Mr Reasonable‏ @ReasonableNB  

Yet more evidence of two tier Barnet. Church End Library (Tory ward) staffed 60hrs/wk. East Barnet Library (Labour ward) volunteers 15hrs/wk

This attempt at mollifying Tory areas will not work: is already not working, as residents begin to wake up to the reality of what their elected representatives have done. Areas like Hendon, and Golders Green, for example, where the libraries are so well used by local families, especially in the charedi Jewish communities, where children borrow an enormous volume of books, and there is much demand for activities for young children, as well as study space.

So much destruction is planned for Hendon library, once the flagship branch of the service, where pioneering children's librarian Eileen Colwell worked, that it will soon be closed until September, in order to gut it, removed the upstairs section, the cafe, and shrink it in size. Complaints to staff are now increasingly made in all libraries, as users realise the terrible changes that are coming. 

In the run up to next years local elections, this is a huge mistake by the Tory administration: many votes were lost at the last General Election, a cause for alarm by all three Tory MPs. Next May, this will again be a massive issue.
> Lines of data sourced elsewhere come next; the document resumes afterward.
(* ===== verification/AppRecovery.v ===== *)
(** * The connection comes back

    Losing the connection, attempts to reconnect that fail, what the user does in the
    meantime, and the attempt that succeeds, as one run of the application. *)

From S2P Require Import Prelude Hashing Base64 PyVal Sorting Json JsonFacts Crypto Wire Ratchet AuditClient Utils Session.
From S2P Require Import Pqxdh CacheStore Transcript Identity DrStore IdentityAudit MlsBridge Mls Messages Cleanup.
From S2P Require Import WebSocket ChatPage ChatView App AppIdentity AppMembers AppMessages AppGroups AppKeys AppInbox.
From S2P Require Import SessionFacts MessageFacts WebSocketProps ChatPageFacts ChatPageProps AppFacts AppEcho AppProps.

(** ** Methods that leave a lost connection as it is

    The fields of the connection that decide when and as whom the application connects,
    and what it has sent. *)
Record link := Link {
  l_ws : option net; l_active : bool; l_pending : option credentials; l_stack : Z; l_host : string; l_port : Z;
  l_email : string; l_hash : string; l_auth : string; l_attempts : Z; l_scheduled : bool; l_delays : list Z;
  l_outbox : list dict; l_sends : nat
}.
Definition link_of (c : connection) : link :=
  Link (ws c) (session_active c) (pending c) (stack c) (last_host c) (last_port c) (last_email c) (last_pw_hash c)
    (auth_credential c) (attempts c) (scheduled c) (delays c) (outbox c) (n_sends c).

(** Without a session, [m] leaves the link alone. *)
Definition inert {A} (m : am A) : Prop :=
  forall a, session_active (cn a) = false -> link_of (cn (fst (m a))) = link_of (cn a).
Create HintDb inert.

Lemma link_active c c' : link_of c = link_of c' -> session_active c = session_active c'.
Proof. intros H. exact (f_equal l_active H). Qed.
Lemma inert_bind {A B} (m : am A) (k : A -> am B) : inert m -> (forall x, inert (k x)) -> inert (st_bind m k).
Proof.
  intros Hm Hk a Ha. unfold st_bind. specialize (Hm a Ha). destruct (m a) as [a1 [x|e]]; cbn in *; [|done].
  rewrite Hk; [done|]. by rewrite (link_active _ _ Hm).
Qed.
Lemma inert_catch {A} (m : am A) h : inert m -> (forall e, inert (h e)) -> inert (st_catch m h).
Proof.
  intros Hm Hh a Ha. unfold st_catch. specialize (Hm a Ha). destruct (m a) as [a1 [x|e]]; cbn in *; [done|].
  rewrite Hh; [done|]. by rewrite (link_active _ _ Hm).
Qed.
Lemma inert_ret {A} (x : A) : inert (st_ret x). Proof. by intros a. Qed.
Lemma inert_fail {A} e : inert (A := A) (st_fail e). Proof. by intros a. Qed.
Lemma inert_lift {A} (m : res A) : inert (st_lift m). Proof. by intros a. Qed.
Lemma inert_get : inert st_get. Proof. by intros a. Qed.
Lemma inert_on_crypto {A} (m : sm A) : inert (on_crypto m).
Proof. intros a _. unfold on_crypto. by destruct (m (crypto a)). Qed.
Lemma inert_on_view {A} (m : vm A) : inert (on_view m).
Proof. intros a _. unfold on_view. by destruct (m (chat a)). Qed.
Lemma inert_on_timeline {A} (m : pm A) : inert (on_timeline m). Proof. apply inert_on_view. Qed.
Lemma inert_on_cn f : (forall c, link_of (f c) = link_of c) -> inert (on_cn f). Proof. intros H a _. apply H. Qed.
Lemma inert_fetch : inert (on_cn (fun c => c <| n_fetches ::= S |>)). Proof. by apply inert_on_cn. Qed.
Lemma inert_refresh : inert refresh_inbox. Proof. by apply inert_on_cn. Qed.
Lemma inert_on_ks f : inert (on_ks f). Proof. by intros a. Qed.
Lemma inert_on_qs f : inert (on_qs f). Proof. by intros a. Qed.
Lemma inert_on_gs f : inert (on_gs f). Proof. by intros a. Qed.
Lemma inert_warn_box x y : inert (warn_box x y). Proof. by intros a. Qed.
#[export] Hint Resolve inert_ret inert_fail inert_lift inert_get inert_on_crypto inert_on_view inert_on_timeline
  inert_fetch inert_refresh inert_on_ks inert_on_qs inert_on_gs inert_warn_box : inert.

Ltac inert_tac :=
  repeat first
    [ solve [auto with inert]
    | apply inert_bind; [|intros ?]
    | apply inert_catch; [|intros ?]
    | match goal with
      | |- inert (match ?x with _ => _ end) => destruct x
      | |- inert (let (_, _) := ?x in _) => destruct x
      end ].

Section inert.
Context `{P : Prims, O : Os, E : Env}.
If the children do manage to make it to a library, under the new child-hating regime, they will find that if they are late returning their books, as they may be, with the virtual impossibility in the future of being able to visit one that is accessible, then - they will be fined, in order to deter them from reading, borrowing books, and delaying the time awaited by the council when use of the pretend libraries has declined so much that they may then close branches permanently, and flog the properties to developers, for a handsome return.

Some of our libraries have been handed over to so called community groups, who claim they can take over a professionally run service, and provide the same facility to residents by using volunteers in the place of the  50% of library staff who have lost their jobs as a result of the cuts. Apart from the most obvious lack of library qualifications or training, there are serious questions left unresolved:

Who are these volunteers? How are they chosen to do this work? Who decides their suitability? Are they DBS checked, or is such screening only for a few nominated supervisors? 

Are you safe, in an environment run by amateur enterprises, and volunteers?

Are they experienced in dealing with the users with mental health issues, trained in first aid, and fire safety?

Who will maintain the buildings to the appropriate standards? In ageing buildings, where years of neglect have left them vulnerable to maintenance problems such as water contamination, and rodent infestation, electrical failure, IT problems: can the managers of these ventures cope? What responsibility will Capita have in ensuring they are compliant with health and safety requirements, if their own systems are found to have failed?

The truth is that this idiotic new regime is both ill conceived, and unprecedented in scale, context, and level of risk.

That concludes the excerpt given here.